Autonomy and immortality are unique attributes of and requisite criteria for neoplasms, and may be better studied using benign neoplasms
ABSTRACT
Background:
What is a tumor, viz. how to define it? This seemingly naïve question has for years nagged at us as pathologists or other medical professionals who study cancer. This is because tumors are defined differently in the literature from different viewpoints, such as from the slants of evolution, morphology, clinical manifestation, etc., and whether some outgrowths such as keloids are neoplastic or not are still debatable.
Objective:
This essay aims to present our definitions of outgrowths and cell deaths, and then to propound our idea that more researches should be put on benign neoplasms.
Methods:
We summarized key pathological features of cellular outgrowths to distinguish neoplastic lesions from non-neoplastic ones and summarized descriptions of cell deaths from the literature to bolster our viewpoint on apoptosis.
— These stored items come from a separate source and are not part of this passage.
#[export] Instance in_memory_laws :
  @LedgerLaws InMemoryCapacityState (in_memory_ledger duration_from_std) in_memory_held.
Proof.
  split.
  - intros account snapshot s. cbn [refresh_account_capacity in_memory_ledger]. unfold mem_refresh_account_capacity.
    rewrite (sbind_Ok get_ledger _ _ _ _ eq_refl). by destruct (_ !! _).
  - intros account status s. cbn [set_account_status in_memory_ledger]. unfold mem_set_account_status.
    rewrite (sbind_Ok get_ledger _ _ _ _ eq_refl). by destruct (_ !! _).
  - intros provider s. cbn [list_accounts in_memory_ledger]. unfold mem_list_accounts.
    destruct (expire_locked_held s) as (st' & n & E & Hle). by rewrite (sbind_Ok _ _ _ _ _ E).
  - intros account hash bytes ttl s. cbn [reserve in_memory_ledger]. unfold mem_reserve.
    destruct (expire_locked_held s) as (st' & n & E & Hle).
    rewrite (sbind_Ok _ _ _ _ _ E), (sbind_Ok get_ledger _ _ _ _ eq_refl). cbn [fst].
    destruct (find_first _ _) as [e|]; [set_solver|].
    destruct (accounts st' !! account) as [a|]; [|done].
    destruct (negb _); [by destruct (_ <? _)|]. destruct (_ <? _); [done|].
    unfold put_ledger, slift, sbind, on_snd, now. cbn. destruct (duration_from_std ttl); cbn; [|done].
    intros k. rewrite elem_of_held. cbn. intros (r & Hr & Hh).
    apply lookup_insert_Some in Hr as [[<- <-]|[Hne Hr]]; [set_solver|].
    apply elem_of_union_r, Hle, elem_of_held. by exists r.
  - intros rid s. cbn [commit in_memory_ledger]. pose proof (settle_held_ids Committed commit_account rid s ltac:(done)) as Hs.
    unfold mem_commit. destruct (settle _ _ _ s) as [s' [?|?]]; set_solver.
  - intros rid s. simpl. by apply settle_held_ids.
Qed.
End in_memory.

(** ** Any accounts, any lawful ledger *)

Section pool.
Context {B L : Type} `{LedgerLaws L} `{Host} `{Blake3}.
Context (self : MegaColdStoragePool B).

Abbreviation M := (stm (PoolWorld B L) StorageError).

(** What is reserved of the temporary space, and a bound on what the ledger
    holds. *)
Definition clean (n : Z) (held : gset string) (w : PoolWorld B L) : Prop :=
  temp_reserved w = n /\ held_ids (w_ledger w) ⊆ held.

Lemma on_backend_clean {A} n held (m : stm (B * HostState) StorageError A) :
  preserves (clean n held) (on_backend (L := L) m).
Proof. intros w Hw. unfold on_backend. by destruct (m _). Qed.

Lemma on_disk_clean {A} n held (m : stm HostState string A) :
  preserves (clean n held) (on_disk (B := B) (L := L) m).
Proof. intros w Hw. unfold on_disk. by destruct (io m _). Qed.

Lemma on_host_clean {A} n held (m : stm HostState StorageError A) :
  preserves (clean n held) (on_host (B := B) (L := L) m).
Proof. intros w Hw. unfold on_host. by destruct (m _). Qed.

Lemma on_ledger_clean {A} n held (m : stm (L * HostState) StorageError A) :
  (forall s, held_ids (m s).1.1 ⊆ held_ids s.1) -> preserves (clean n held) (on_ledger (B := B) m).
Proof.
  intros Hm w [Hn Hw]. unfold on_ledger. specialize (Hm (w_ledger w, w_host w)).
  destruct (m _) as [s r]. split; [done|]. simpl in *. set_solver.
Qed.

Lemma ignore_clean {A} n held (m : M A) :
  preserves (clean n held) m -> preserves (clean n held) (ignore m).
Proof. intros Hm. unfold ignore. preserve. Qed.

Hint Resolve on_backend_clean on_disk_clean on_host_clean ignore_clean : launcher.

Lemma wrap_back n b : is_u64 n -> wrap64 (wrap64 (n + b) - b) = n.
Proof.
  unfold is_u64, u64_max, wrap64. intros Hn.
  rewrite Zminus_mod_idemp_l, Z.add_simpl_r. apply Z.mod_small. lia.
Qed.

Lemma wrap64_u64 z : is_u64 (wrap64 z).
Proof. unfold is_u64, u64_max, wrap64. pose proof (Z.mod_pos_bound z (2 ^ 64)). lia. Qed.

Lemma reserve_temp_outcome hash suffix bytes (w : PoolWorld B L) :
  let '(w', r) := reserve_temp self hash suffix bytes w in
  w_backends w' = w_backends w /\ w_ledger w' = w_ledger w /\
  match r with
  | Ok path =>
      bytes <= saturating_sub (temp_space_bytes (mp_options self)) (temp_reserved w)
      /\ temp_reserved w' = wrap64 (temp_reserved w + bytes)
      /\ temp_counter w' = wrap64 (temp_counter w + 1)
      /\ path = path_join (temp_dir (mp_options self)) ("launcher-mega-" +:+ hash +:+ "-"
                  +:+ fmt_u (temp_counter w) +:+ "-" +:+ suffix +:+ ".part")%string
  | Err _ => is_u64 (temp_reserved w) -> temp_reserved w' = temp_reserved w
  end.
Proof.
  unfold reserve_temp. destruct (Z.ltb_spec (saturating_sub (temp_space_bytes (mp_options self)) (temp_reserved w)) bytes); [done|].
  unfold sbind, stry, on_disk, set_temp, drop_temp, sret, sfail. simpl.
  destruct (io _ _) as [h [[]|e]]; simpl; [done|]. split_and!; [done..|]. apply wrap_back.
Qed.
We also present features of, and differences between, benign and malignant neoplasms, which lead to the inference that studies on tumorigenesis should first be focused on the benign neoplasms.
Results:
Benign neoplastic cells are immortal and autonomous, and autonomy can be manifested in either cellular replication or cellular function. Malignant cells have additional attributes, including decreased differentiation, more epigenetic and genetic alterations, invasiveness, metastatic potential, therapeutic refractoriness, etc. Of these traits, however, only cellular immortality and autonomy are unique and are indispensable criteria for rating a neoplasm, whereas the others can all be discerned in certain normal cells. the apoptosis originally defined by Kerr et al. is evolutionarily developed to remove obsolete or redundant cells like hyperplastic ones, but some neoplastic cells may also die of apoptosis because they retain certain stalwart to their parental organism. Efforts of the research fraternity have hitherto been put mainly on the malignancies, which have too many tangled alterations for researchers to disentangle.
Conclusions:
Tumorigenesis should probably be studied in two steps: The first is to Identify the cellular or molecular alterations that are the proximate causes for cellular immortality and autonomy, for which benign neoplasms or cell lines may be better models because they have many fewer alterations than their malignant counterparts. The second step is to study the malignant properties using malignant neoplasms or cell lines as model systems.